(** ** New connections ([client_add])

    The routine is the same text in both servers.  The client structure
    is the record it returns; [hp] is the host name [gethostbyaddr] found,
    if any, and [now] the reading of [time].  [appendDataToList] of the
    list library is handed [cli_malloc] to allocate the node it links
    into [client_list]: the address of that node is returned as well.
    Nothing in the sources takes a node off the list. *)

(** The bytes of a string, and [cli_strdup]: a copy with its terminator. *)
Definition bytes (s : string) : list Z :=
  map CString.code (list_ascii_of_string s).

Definition cli_strdup (h : heap) (s : string) : heap * loc :=
  cli_malloc h (bytes s ++ [0]).

(** What a list node holds is the business of the list library. *)
Definition list_node : list Z := [].

Definition client_add (h : heap) (remote_ip : list Z) (hp : option string)
    (now : Z) : heap * Client.client_info * loc :=
  let '(h, p) :=
    match hp with
    | None => cli_strdup h "UNKNOWN"
    | Some h_name => cli_strdup h h_name
    end in
  let cinfo :=
    {| Client.hostname := Some p; Client.remote_ip := take 4 remote_ip;
       Client.connect_ts := now;
       Client.send_data := 0; Client.data_count := 0;
       Client.total_count := 0; Client.width := 0; Client.height := 0;
       Client.image_data := None; Client.frame_count := 0 |} in
  (* add the client to the linked list of clients *)
  let '(h, node) := cli_malloc h list_node in
  (h, cinfo, node).

(** ** Library routines

    What libc and the cli library compute, and whether the status server
    takes a value put to it, is not part of the sources. *)

Record strtod_result : Type := {
  sd_value : double;     (* the value returned *)
  sd_error : bool;       (* errno is ERANGE or EINVAL afterwards *)
  sd_stop_at : string    (* what stop_at points at *)
}.

Record library : Type := {
  atoi : string → Z;
  atof : string → double;
  strtod : string → strtod_result;
  cli_arg1 : string → string;
  cli_argv_quoted : string → list string;
  ssPut_ok : string → text → bool   (* ssPutPrintf, ssPutString return PASS *)
}.

(** ** The ZWO camera server ([zwocamServ.c]) *)

Module Zwo.
Import CString.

··········

WHAT YOU ARE ASKED TO DO:
Using the listing above, copy exactly the line that contains "take 4 remote_ip;", the line that contains "(h, cinfo, node).", and each line that falls between them.

RESULT OF THIS EXERCISE:
    {| Client.hostname := Some p; Client.remote_ip := take 4 remote_ip;
       Client.connect_ts := now;
       Client.send_data := 0; Client.data_count := 0;
       Client.total_count := 0; Client.width := 0; Client.height := 0;
       Client.image_data := None; Client.frame_count := 0 |} in
  (* add the client to the linked list of clients *)
  let '(h, node) := cli_malloc h list_node in
  (h, cinfo, node).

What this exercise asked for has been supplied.